El policía salió de su estupor una décima de segundo después, alcanzando a Ariosto en cuatro zancadas.
—¿Qué ocurre? —preguntó a la carrera— ¿Qué está diciendo de otra entrada?
—He escuchado unos golpes allá abajo, y también gritos —a Valido se le erizó el vello de los brazos. Ariosto hablaba como si fuera lo más normal del mundo escuchar golpes y gritos en un cementerio subterráneo—. Me temo que hay una persona viva atrapada bajo la Catedral.
Valido esperó que esa fuera la respuesta. No se atrevió a pensar en otra posibilidad. Que no estuviera vivo quien gritaba quedaba fuera de su imaginación. O así quería entenderlo él.
En la tercera capilla se encontraba, adosado a la pared, un retablo barroco policromado con imágenes de santos y ángeles de vivos colores, rodeados de diversas plantas.
—¡Ayúdeme a desmontar un panel de la base para acceder a su interior! —pidió Ariosto—, aquí, en el lateral.
Ariosto estaba en forma, y Valido hacía pesas dos veces por semana. En pocos segundos desmontaron varios tablones colocados a ras de suelo.
—¡Fíjese! —señaló Ariosto— ¡Ahí está la anilla de la losa! ¡Voy a meterme debajo de la mesa del retablo!
Para el padre Damián aquello excedió los límites de lo tolerable. Aquellos enajenados iban a destrozar el retablo. ¡Un retablo dos veces centenario! Había que acabar con aquella locura de inmediato. Se dirigió con paso firme hacia la capilla.
—¡Ya está! —exclamó Ariosto, triunfante— ¡Levantemos la losa!

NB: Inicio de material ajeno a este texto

Lemma Stop_bus_departure_lists bus x :
  lists_ok x → lists_ok (snd (Stop_bus_departure bus x)).
Proof.
  unfold Stop_bus_departure. case_bool_decide; [|done].
  case_bool_decide; [|done]. by destruct (stop_bus_queue x).
Qed.

Lemma call_bus_arrival_lists s bus w s' :
  lists_ok (stops w s') → lists_ok (stops (snd (call_bus_arrival s bus w)) s').
Proof.
  intros H. unfold call_bus_arrival.
  pose proof (Stop_bus_arrival_lists bus (stops (emit (EvBusArrival s bus) w) s))
    as Hx.
  destruct (Stop_bus_arrival _ _) as [r x]. cbn [snd] in *.
  rewrite stops_upd_stop_eq. case_decide; subst; [by apply Hx | done].
Qed.

Lemma call_bus_departure_lists s bus w s' :
  lists_ok (stops w s') →
  lists_ok (stops (snd (call_bus_departure s bus w)) s').
Proof.
  intros H. unfold call_bus_departure.
  pose proof (Stop_bus_departure_lists bus
                (stops (emit (EvBusDeparture s bus) w) s)) as Hx.
  destruct (Stop_bus_departure _ _) as [r x]. cbn [snd] in *.
  rewrite stops_upd_stop_eq. case_decide; subst; [by apply Hx | done].
Qed.

Lemma py_remove_in_length x l :
  x ∈ l → S (length (py_remove x l)) = length l.
Proof.
  induction l as [|y l IH]; [by intros ?%elem_of_nil|].
  cbn [py_remove]. case_decide; [done|].
  intros [->|Hin]%elem_of_cons; [done|]. cbn [length]. by rewrite IH.
Qed.

Lemma Stop_add_passenger_lists s p w s' :
  lists_ok (stops w s') → lists_ok (stops (snd (Stop_add_passenger s p w)) s').
Proof.
  intros [Heq Hcap]. unfold Stop_add_passenger, Stop_can_accept_passengers.
  case_bool_decide as Hroom; cbn [snd]; [|done].
  change (stops (upd_passenger ?p ?f ?w)) with (stops w).
  rewrite stops_upd_stop_eq. case_decide; [subst s'|done].
  split; cbn.
  - by rewrite Heq.
  - rewrite length_app. cbn. lia.
Qed.

Lemma Stop_remove_passenger_lists s p w s' :
  lists_ok (stops w s') →
  lists_ok (stops (snd (Stop_remove_passenger s p w)) s').
Proof.
  intros [Heq Hcap]. unfold Stop_remove_passenger.
  destruct (py_in p (stop_passenger_list (stops w s))) eqn:Hin; cbn [snd];
    [|done].
  rewrite stops_upd_stop_eq. case_decide; [subst s'|done].
  split; cbn.
  - rewrite Heq, Hin. done.
  - pose proof (py_remove_length p (stop_passenger_list (stops w s))). lia.
Qed.

Lemma Bus_add_passenger_stops b p w :
  stops (snd (Bus_add_passenger b p w)) = stops w.
Proof. unfold Bus_add_passenger. by destruct (Bus_can_accept_passengers _ _). Qed.

Lemma Bus_remove_passenger_stops b p w :
  stops (snd (Bus_remove_passenger b p w)) = stops w.
Proof. unfold Bus_remove_passenger. by destruct (py_in _ _). Qed.

Lemma handle_alighting_stops b w :
  stops (BusThread_handle_alighting b w) = stops w.
Proof.
  unfold BusThread_handle_alighting.
  generalize (filter (λ p, BusThread_should_passenger_alight b p w = true)
                     (bus_passenger_list (buses w b))).
  intros l. revert w. induction l as [|p l IH]; intros w; cbn [foldl]; [done|].
  by rewrite IH, Bus_remove_passenger_stops.
Qed.

Lemma boarding_loop_lists b c ps w s :
  lists_ok (stops w s) → lists_ok (stops (snd (boarding_loop b c ps w)) s).
Proof.
  revert w. induction ps as [|p ps IH]; intros w H; cbn [boarding_loop];
    [done|].
  destruct (Bus_can_accept_passengers _ _); [|by apply IH].
  destruct (BusThread_can_accept_passenger b p w) as [[|]|];
    [|by apply IH|done].
  pose proof (Bus_add_passenger_stops b p w) as Hadd.
  destruct (Bus_add_passenger b p w) as [added w1]. cbn [snd] in Hadd.
  apply IH. destruct added.
  - apply Stop_remove_passenger_lists. by rewrite Hadd.
  - by rewrite Hadd.
Qed.

Lemma move_lists b w s :
  lists_ok (stops w s) →
  lists_ok (stops (snd (BusThread_move_to_next_stop b w)) s).
Proof.
  intros H. unfold BusThread_move_to_next_stop.
  destruct (bus_current_route (buses w b)); [|exact H].
  destruct (bus_current_stop (buses w b)); [|exact H].
  destruct (route_stop_list _) as [|first rest]; [exact H|].
  destruct (py_index _ _); cbn [snd]; [|exact H].
  apply call_bus_arrival_lists.
  unfold assign_current_stop. cbn [stops emit upd_bus].
  by apply call_bus_departure_lists.
Qed.

Lemma exchange_lists b w s :
  lists_ok (stops w s) →
  lists_ok (stops (snd (BusThread_handle_passenger_exchange b w)) s).
Proof.
  intros H. unfold BusThread_handle_passenger_exchange.
  destruct (bus_current_stop (buses w b)); [|exact H].
  assert (Hal : lists_ok (stops (BusThread_handle_alighting b w) s))
    by by rewrite handle_alighting_stops.
  revert Hal. generalize (BusThread_handle_alighting b w). intros w1 Hal.
  unfold BusThread_handle_boarding.
  destruct (Bus_is_full (buses w1 b)); [exact Hal|].
  destruct (bus_current_stop (buses w1 b)) as [c|]; [|exact Hal].
  by apply boarding_loop_lists.
Qed.

Lemma cycle_lists b w s :
  lists_ok (stops w s) → lists_ok (stops (BusThread_cycle b w) s).
Proof.
  intros H. unfold BusThread_cycle.
  destruct (bus_current_route (buses w b)); [|exact H].
  destruct (bus_current_stop (buses w b)); [|exact H].
  pose proof (exchange_lists b w s H) as Hex.
  destruct (BusThread_handle_passenger_exchange b w) as [[|] w1];
    cbn [snd] in Hex; [|exact Hex].
  by apply move_lists.
Qed.
(** * PKCS11-cryptography-keys: locator parsing, session resolution,
      object lookup and key usage

    A shallow embedding of
    - [pkcs11_URI/pkcs11_URI.py]        (class [PKCS11URI]),
    - [card_token/PKCS11_key_definition.py],
    - [sessions/PKCS11_key_session.py], [sessions/PKCS11_admin_session.py].

    Python [str] values are modelled by [string], read as the UTF-8 bytes of
    the text; Python integers by [Z]; a [dict] by the list of its items in
    insertion order (keys unique); exceptions by the [Raise] constructor of
    [result]. *)

From Stdlib Require Import String Ascii List ZArith Bool Lia.
Import ListNotations.
Open Scope string_scope.
Open Scope Z_scope.

(** ** Outcomes of fallible code *)

(** The exceptions the embedded code raises.  The first group are the
    [raise Exception(...)] sentences of [pkcs11_URI.py], named after the
    failure they report; the second group are raised by the interpreter or
    by the device runtime. *)
Inductive exn : Type :=
| NotALocator                        (* "Provided string is not an URI" *)
| MalformedLocator (rest : string)   (* "Bad location: {0}" *)
| MalformedQuery (rest : string)     (* "Bad query: {0}" *)
| BadQueryInURI                      (* "Bad query in URI" *)
| LibraryMismatch (tag : string)     (* "PKCS11 library does not corespond ..." *)
| SessionAttributeMismatch (tag : string)  (* "{0} is of value {1}" *)
| LoginRequiredNoPin                 (* "Login is required, but pin was not provided" *)
| LoginFailure                       (* PyKCS11Error raised by session.login *)
| KeyError (key : string)
| TypeError (msg : string).

Inductive result (A : Type) : Type :=
| Return (a : A)
| Raise (e : exn).
Arguments Return {A} a.
Arguments Raise {A} e.
(** [AsyncSerialImpl].  [thread_running] stands for [backgroundThread]
    being inside [doRead], [fd_is_open] for the descriptor table of the
    process at [fd].  The last three fields are observation logs. *)
Record AsyncSerialImpl : Type := mkImpl {
  thread_running : bool;
  pimpl_open : bool;
  pimpl_error : bool;
  fd : Z;
  fd_is_open : bool;
  readBuffer : list char;
  callback : option callback_fn;
  wire : list char;
  delivered : list (callback_fn * list char);
  console : list string
}.

(** [AsyncSerialImpl()]; [fd] and [readBuffer] get no initial value. *)
Definition init (fd0 : Z) (rb : list char) : AsyncSerialImpl :=
  mkImpl false false false fd0 false rb None [] [] [].

(** Field updates. *)
Definition with_thread_running v (s : AsyncSerialImpl) : AsyncSerialImpl :=
  mkImpl v (pimpl_open s) (pimpl_error s) (fd s) (fd_is_open s) (readBuffer s)
    (callback s) (wire s) (delivered s) (console s).
Definition with_open v (s : AsyncSerialImpl) : AsyncSerialImpl :=
  mkImpl (thread_running s) v (pimpl_error s) (fd s) (fd_is_open s)
    (readBuffer s) (callback s) (wire s) (delivered s) (console s).
Definition with_error v (s : AsyncSerialImpl) : AsyncSerialImpl :=
  mkImpl (thread_running s) (pimpl_open s) v (fd s) (fd_is_open s)
    (readBuffer s) (callback s) (wire s) (delivered s) (console s).
Definition with_fd v (s : AsyncSerialImpl) : AsyncSerialImpl :=
  mkImpl (thread_running s) (pimpl_open s) (pimpl_error s) v (fd_is_open s)
    (readBuffer s) (callback s) (wire s) (delivered s) (console s).
Definition with_fd_is_open v (s : AsyncSerialImpl) : AsyncSerialImpl :=
  mkImpl (thread_running s) (pimpl_open s) (pimpl_error s) (fd s) v
    (readBuffer s) (callback s) (wire s) (delivered s) (console s).
Definition with_readBuffer v (s : AsyncSerialImpl) : AsyncSerialImpl :=
  mkImpl (thread_running s) (pimpl_open s) (pimpl_error s) (fd s)
    (fd_is_open s) v (callback s) (wire s) (delivered s) (console s).
Definition with_callback v (s : AsyncSerialImpl) : AsyncSerialImpl :=
  mkImpl (thread_running s) (pimpl_open s) (pimpl_error s) (fd s)
    (fd_is_open s) (readBuffer s) v (wire s) (delivered s) (console s).
Definition with_wire v (s : AsyncSerialImpl) : AsyncSerialImpl :=
  mkImpl (thread_running s) (pimpl_open s) (pimpl_error s) (fd s)
    (fd_is_open s) (readBuffer s) (callback s) v (delivered s) (console s).
Definition with_delivered v (s : AsyncSerialImpl) : AsyncSerialImpl :=
  mkImpl (thread_running s) (pimpl_open s) (pimpl_error s) (fd s)
    (fd_is_open s) (readBuffer s) (callback s) (wire s) v (console s).
Definition with_console v (s : AsyncSerialImpl) : AsyncSerialImpl :=
  mkImpl (thread_running s) (pimpl_open s) (pimpl_error s) (fd s)
    (fd_is_open s) (readBuffer s) (callback s) (wire s) (delivered s) v.

(** *** System calls *)

(** [std::cout << msg << std::endl]. *)
Definition print (msg : string) (s : AsyncSerialImpl) : AsyncSerialImpl :=
  with_console (console s ++ [msg]) s.

(** [::write(pimpl->fd, p, n)] returning [r]: the first [r] bytes are
    in the hands of the transport, none when [r] is negative. *)
Definition sys_write (r : Z) (bytes : list char) (s : AsyncSerialImpl)
  : AsyncSerialImpl :=
  with_wire (wire s ++ firstn (Z.to_nat r) bytes) s.

(** The conversion of the [ssize_t] result of [::write] to [size_t] that
    the comparison with a [size_t] performs. *)
Definition to_size_t (r : Z) : Z := (r mod 2 ^ 64)%Z.

(** *** Member functions *)

Definition isOpen (s : AsyncSerialImpl) : bool := pimpl_open s.

Definition errorStatus (s : AsyncSerialImpl) : bool := pimpl_error s.

Definition setErrorStatus (e : bool) (s : AsyncSerialImpl) : AsyncSerialImpl :=
  with_error e s.

Definition setReadCallback (f : callback_fn) (s : AsyncSerialImpl)
  : AsyncSerialImpl :=
  with_callback (Some f) s.

Definition clearReadCallback (s : AsyncSerialImpl) : AsyncSerialImpl :=
  with_callback None s.

(** [write(const char *data, size_t size)]; [r] is what [::write] returns. *)
Definition write (r : Z) (data : nat -> char) (size : nat)
    (s : AsyncSerialImpl) : AsyncSerialImpl :=
  let s := sys_write r (bytes_of_range data size) s in
  if negb (to_size_t r =? Z.of_nat size)%Z then setErrorStatus true s else s.

(** [write(const std::vector<char>& data)]. *)
Definition write_vector (r : Z) (data : list char) (s : AsyncSerialImpl)
  : AsyncSerialImpl :=
  let s := sys_write r data s in
  if negb (to_size_t r =? Z.of_nat (List.length data))%Z
  then setErrorStatus true s else s.

(** [writeString(const std::string& s)]. *)
Definition writeString (r : Z) (str : string) (s : AsyncSerialImpl)
  : AsyncSerialImpl :=
  let s := sys_write r (bytes_of_string str) s in
  if negb (to_size_t r =? Z.of_nat (String.length str))%Z
  then setErrorStatus true s else s.

(** One turn of the [for(;;)] of [doRead], after [::read] has returned
    [received]; the first component tells whether the loop goes on
    ([false] for [return]). *)
Definition doRead_iteration (received : Z) (s : AsyncSerialImpl)
  : bool * AsyncSerialImpl :=
  if (received <? 0)%Z then
    if Bool.eqb (isOpen s) false then (false, s)
    else (true, setErrorStatus true s)
  else
    match callback s with
    | Some f =>
        (true,
         with_delivered
           (delivered s ++ [(f, firstn (Z.to_nat received) (readBuffer s))]) s)
    | None => (true, s)
    end.
(** * Lib-quantum: the IQ# kernel client, the XYZ geometry reader and the
      OpenMolcas input deck

    A shallow embedding of

    - [src/Interoperability/python/src/qsharp/clients/iqsharp.py]
      ([IQSharpError], [IQSharpClient.execute] and the commands built on it),
    - [src/Python/qdk-chemistry/qdk_chemistry/geometry/geometry.py]
      ([Element], [Geometry], the two regular expressions and [from_xyz]),
    - [src/Python/qdk-chemistry/qdk_chemistry/solvers/util.py] and
      [.../solvers/openmolcas.py] ([formatted_geometry_str],
      [create_input_deck]),

    followed by the properties of the specification that concern them.

    Python text is a [string] whose characters are the code points below
    256; the character classes of the regular expressions and [str.upper]
    are those of Python on these code points.  A raised exception is a
    value of [Exception]; a failed [assert] raises [AssertionError]. *)

From Stdlib Require Import Ascii String ZArith Lia.
From stdpp Require Import base strings gmap list pretty.

#[global] Arguments String.append !_ _ / : simpl nomatch.

(** * Exceptions *)

Inductive Exception : Type :=
| IQSharpError (iqsharp_errors : list string)
| AssertionError
| AttributeError
| NameError (name : string)
| ValueError
| KeyError (key : string)
| JSONDecodeError (doc : string).

Inductive Outcome (A : Type) : Type :=
| Return (a : A)
| Raise (e : Exception).
Arguments Return {A} a.
Arguments Raise {A} e.

#[global] Instance Outcome_ret : MRet Outcome := fun A a => Return a.
(** * Dual numbers for forward-mode automatic differentiation

    A shallow embedding of the [Dual] class of [dual_autodiff_x/dual.pyx]
    and the proofs of its specification.

    The class is untyped Python: the two fields of a [Dual] hold whatever
    numbers the caller passed, an [int] (unbounded) or a [float] (IEEE 754
    binary64).  The embedding keeps both: integers are [Z], floats are the
    kernel's primitive binary64 numbers, and the arithmetic operators are
    Python's, with their conversions and their exceptions. *)

From Stdlib Require Import ZArith Bool Floats Lia.
From stdpp Require Import base option gmap.

#[local] Open Scope Z_scope.

(** ** Exceptions and results *)

(** The exception classes the code can raise, directly ([raise ...]) or
    through a Python operator. *)
Inductive exn : Type :=
  | TypeError
  | ZeroDivisionError
  | OverflowError
  | ValueError.

(** The outcome of evaluating an expression: a value, an exception, or
    [Unmodelled] when the evaluation leaves the fragment embedded here (a
    [complex] result of [**], or an attribute read through a reference that
    the store does not hold, which Python cannot produce). *)
Inductive result (A : Type) : Type :=
  | Ok (a : A)
  | Raise (e : exn)
  | Unmodelled.

Arguments Ok {A} a.
Arguments Raise {A} e.
Arguments Unmodelled {A}.

#[global] Instance result_ret : MRet result := fun A a => Ok a.

#[global] Instance result_bind : MBind result := fun A B f m =>
  match m with
  | Ok a => f a
  | Raise e => Raise e
  | Unmodelled => Unmodelled
  end.

#[global] Instance result_fmap : FMap result := fun A B f m =>
  match m with
  | Ok a => Ok (f a)
  | Raise e => Raise e
  | Unmodelled => Unmodelled
  end.

(** ** Python numbers *)

Inductive scalar : Type :=
  | SInt (z : Z)
  | SFloat (f : float).

(** [float(z)]: the nearest binary64 number, ties to even;
    [OverflowError] ("int too large to convert to float") when that is
    out of range. *)
Definition float_of_Z (z : Z) : result float :=
  match binary_normalize prec emax z 0 false with
  | S754_infinity _ => Raise OverflowError
  | sf => Ok (SF2Prim sf)
  end.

Los hombres tiraron de la anilla a la vez, pero ésta no se movió. Lo intentaron de nuevo. Tampoco. A la tercera se elevó ligeramente, lo suficiente para que Ariosto metiera la linterna metálica como cuña. Un chorro de aire fétido y caliente salió por la abertura. Descansaron un segundo y volvieron a la carga, consiguiendo desplazar la losa a un lado. Ariosto tomó la linterna y enfocó a su interior en el mismo momento en que el cura se unía a ellos.
Una silueta gris se movió en la oscuridad, en dirección a la luz. Emergió una cabeza blanquecina con las facciones desdibujadas, en la que destacaban unos ojos intensos, bajo cuyas pestañas se dibujaban ríos oscuros, como si hubiera llorado sangre. La visión fantasmal abrió la boca.